Aim: Tissue plasminogen activator (t-PA) is the only FDA approved drug for acute ischemic stroke, but its use is limited with the therapeutic time window within 4.5 hours and hemorrhagic transformation (HT). We aim to test the hypothesis that peroxynitrite (ONOO-), a representative of reactive nitrogen species, could be a critical therapeutic target for preventing delayed thrombolytic HT and improving outcome in ischemic stroke. We tested whether peroxynitrite decomposition catalyst (PDC) could prevent such complication. Furthermore, we investigated that baicalin, a natural antioxidant, could scavenge ONOO- and prevent HT in ischemic stroke animal model with delayed t-PA treatment. Methods: Male Sprague-Dawley (SD) rats were subjected to middle cerebral artery occlusion (MCAO) with t-PA (10 mg/kg) or t-PA plus FeTMPyP (3 mg/kg, a representative PDC) or baicalin (10, 25, 50 mg/kg) at MCAO for 2 or 5 h and reperfusion for 22 or 19 h, respectively. HT was assessed with hemoglobin assay. Neurological deficit was evaluated with Modified Neurological Severity Score (mNSS).

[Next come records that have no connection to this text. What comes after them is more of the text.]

Definition installer_operation (req : PackageInstallRequest) (plan : IsolatedExecutionPlan) (now : Z)
    : result RuntimeOperation :=
  payload ← payload_sha256 plan;
  Ok {| ro_operation_id := ie_operation_id plan; ro_subject_id := pq_subject_id req;
        ro_policy_sha256 := pq_policy_sha256 req; ro_kind := "process.execute";
        ro_scope := [("executables", jstrs [INSTALLER_EXECUTABLE]);
                     ("working_directory", JStr "/workspace");
                     ("argument_profile", JStr ARGUMENT_PROFILE)];
        ro_payload_sha256 := payload; ro_at_unix := now; ro_privilege_level_before := 0;
        ro_privilege_level_after := 0 |}.

Section host.
Context {B G S : Type} {bops : BrokerOps B} {LP : Lens S PackageInstallBroker}.
Context {LC : Lens S CapabilityBroker} {LI : Lens S (IsolatedExecutionBroker B G)}.

Definition installer_broker : M S PackageInstallBroker := this (H := LP).

Definition _finish (req : PackageInstallRequest) (request_sha : string)
    (binding : option PackageWorkspaceBinding)
    (package_plan_sha capability_receipt_sha package_decision isolated_receipt_sha process_admission
     execution_outcome : string) (reasons : list string) (now : Z) : M S dict :=
  self ← installer_broker;
  let receipt := receipt_of (length (pi_receipts self)) req request_sha binding package_plan_sha
    capability_receipt_sha package_decision isolated_receipt_sha process_admission execution_outcome
    reasons now in
  _ ← set_this (H := LP) (push_receipt receipt);
  mret (PackageInstallReceipt_as_document receipt).

(** The part of [install] after the package capability was admitted. *)
Definition run_installer (backend : IsolatedExecutionPlan -> M S exec_result)
    (req : PackageInstallRequest) (request_sha : string) (binding : PackageWorkspaceBinding)
    (plan_sha capability_sha : string) (now : Z) : M S dict :=
  isolated_plan ← lift (installer_plan req binding);
  operation ← lift (installer_operation req isolated_plan now);
  isolated ← IsolatedExecution.execute (L := LI) backend operation isolated_plan;
  admission ← lift (str_item isolated "admission_decision");
  outcome ← lift (str_item isolated "execution_outcome");
  isolated_sha ← lift (str_item isolated "receipt_sha256");
  _finish req request_sha (Some binding) plan_sha capability_sha "ALLOW" isolated_sha admission outcome
    (["package_capability_admitted"; "host_staged_plan_matched"]
     ++ (if String.eqb admission "ALLOW" && String.eqb outcome "SUCCEEDED"
         then ["process_capability_admitted"; "isolated_install_succeeded"]
         else ["isolated_process_gate_blocked_or_failed"])) now.

(** The part of [install] that asks for the package capability. *)
Definition ask_package (backend : IsolatedExecutionPlan -> M S exec_result)
    (req : PackageInstallRequest) (request_sha : string) (binding : PackageWorkspaceBinding) (now : Z)
    : M S dict :=
  let plan_sha := package_plan_sha request_sha binding in
  capability ← on (H := LC) (CapabilityBroker.authorize (pq_subject_id req) "package.install"
    (pq_policy_sha256 req) (package_scope binding) (package_action req plan_sha binding) now None None);
  decision ← lift (dict_item capability "decision");
  capability_sha ← lift (str_item capability "receipt_sha256");
  if negb (is_str decision "ALLOW") then
    codes ← lift (codes_item capability "reason_codes");
    _finish req request_sha (Some binding) plan_sha capability_sha "BLOCK" ZERO_SHA256 "NOT_REQUESTED"
      "NOT_EXECUTED" codes now
  else run_installer backend req request_sha binding plan_sha capability_sha now.

Definition install (backend : IsolatedExecutionPlan -> M S exec_result) (clock : result Z)
    (request : PackageInstallRequest) : M S dict :=
  req ← lift (normalized request);
  now ← lift (_now clock);
  body ← lift (safe_body req);
  let request_sha := canonical_sha256 (JObj body) in
  let block binding reasons :=
    _finish req request_sha binding ZERO_SHA256 ZERO_SHA256 "BLOCK" ZERO_SHA256 "NOT_REQUESTED"
      "NOT_EXECUTED" reasons now in
  self ← installer_broker;
  if bool_decide (pq_call_id req ∈ pi_seen_call_ids self) then block None ["replayed_call_id"]
  else
    _ ← set_this (H := LP) (see_call (pq_call_id req));
    match pi_bindings self !! pq_workspace_binding_id req with
    | None => block None ["unknown_workspace_binding"]
    | Some binding =>
        match mismatch_reasons req binding with
        | [] => ask_package backend req request_sha binding now
        | reasons => block (Some binding) reasons
        end
    end.
End host.

Definition receipt_keys : list string :=
  ["schema"; "receipt_id"; "call_id"; "subject_id"; "request_sha256"; "workspace_binding_sha256";
   "package_plan_sha256"; "package_capability_receipt_sha256"; "package_decision";
   "isolated_execution_receipt_sha256"; "process_admission_decision"; "execution_outcome";
   "installer_image_id"; "artifact_sha256"; "dependency_plan_sha256"; "staged_manifest_sha256";
   "dependency_count"; "reason_codes"; "at_unix"; "authority"; "receipt_sha256"].

Definition verify_receipt (document : dict) : result dict :=
  _ ← install_if (negb (keys_are document receipt_keys)) "package_receipt_schema_mismatch";
  receipt_sha ← dict_item document "receipt_sha256";
  let raw := dict_del document "receipt_sha256" in
  _ ← install_if (negb (is_str (dict_get_none raw "schema") SCHEMA)
                  || negb (py_eq (dict_get_none raw "authority") (JObj AUTHORITY)))
        "package_receipt_schema_mismatch";
  _ ← install_if (negb (is_str receipt_sha (canonical_sha256 (JObj raw)))) "package_receipt_digest_mismatch";
  Ok document.
End package_install.

(** ** Lemmas *)

(** The two components are different objects: writing the first does not change the second. *)
Class Separate {S T U : Type} (L1 : Lens S T) (L2 : Lens S U) :=
  separate : forall (s : S) (t : T), lget (Lens := L2) (lput (Lens := L1) t s) = lget (Lens := L2) s.

(** Without a reason the request agrees with its binding in every bound field. *)
Record agrees (req : PackageInstallRequest) (binding : PackageWorkspaceBinding) : Prop := {
  ag_registry : pq_registry req = pw_registry binding;
  ag_coordinate : request_coordinate req = binding_coordinate binding;
  ag_artifact : pq_artifact_sha256 req = pw_artifact_sha256 binding;
  ag_dependencies : pq_dependency_plan_sha256 req = pw_dependency_plan_sha256 binding;
  ag_manifest : pq_staged_manifest_sha256 req = pw_staged_manifest_sha256 binding;
  ag_count : pq_dependency_count req = pw_dependency_count binding
}.

Lemma no_mismatch req binding : mismatch_reasons req binding = [] <-> agrees req binding.
Proof.
  unfold mismatch_reasons. split.
  - intros H. repeat (apply app_eq_nil in H as [?H H]).
    repeat match goal with Hx : (if negb ?b then _ else _) = [] |- _ =>
      destruct b eqn:?; cbn in Hx; [clear Hx|discriminate Hx] end.
    constructor; try (by apply String.eqb_eq); by apply Z.eqb_eq.
  - intros []. by rewrite ag_registry0, ag_coordinate0, ag_artifact0, ag_dependencies0, ag_manifest0,
      ag_count0, !String.eqb_refl, Z.eqb_refl.
Qed.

Peroxynitrite was examined by detecting 3-nitrotyrosine (3-NT) and our newly developed high selective ONOO- fluorescent probe. The expression and activity of MMP-9/MMP-2 were assessed by Western blotting and gelatin zymography. Results: T-PA infusion at 2 h after cerebral ischemia did not induce HT but attenuated neurological deficit, whereas at 5 h significantly induced HT and worsened neurological outcome. Co-treatment of FeTMPyP revealed to prevent HT and improve neurological functions. Early t-PA infusion at 2 h inhibited iNOS activity, ONOO- production, MMP-9/MMP-2 expression and activity, whereas delayed t-PA infusion at 5 h up-regulated iNOS activity, increased 3-NT formation, and down-regulated MMP-9/MMP-2 expression and activity. Co-treatment of FeTMPyP revised those changes in the ischemic brain with delayed t-PA infusion 5 h. Meanwhile, Baicalin revealed strong ONOO--scavenging activity and protected the neuronal cells from ONOO--induced neurotoxicity, reduced infarct size and attenuated apoptotic cell death and HT. Conclusion: Peroxynitrite could be a critical therapeutic target for preventing hemorrhagic transformation and improving neurological outcome in ischemic brains with delayed t-PA treatment.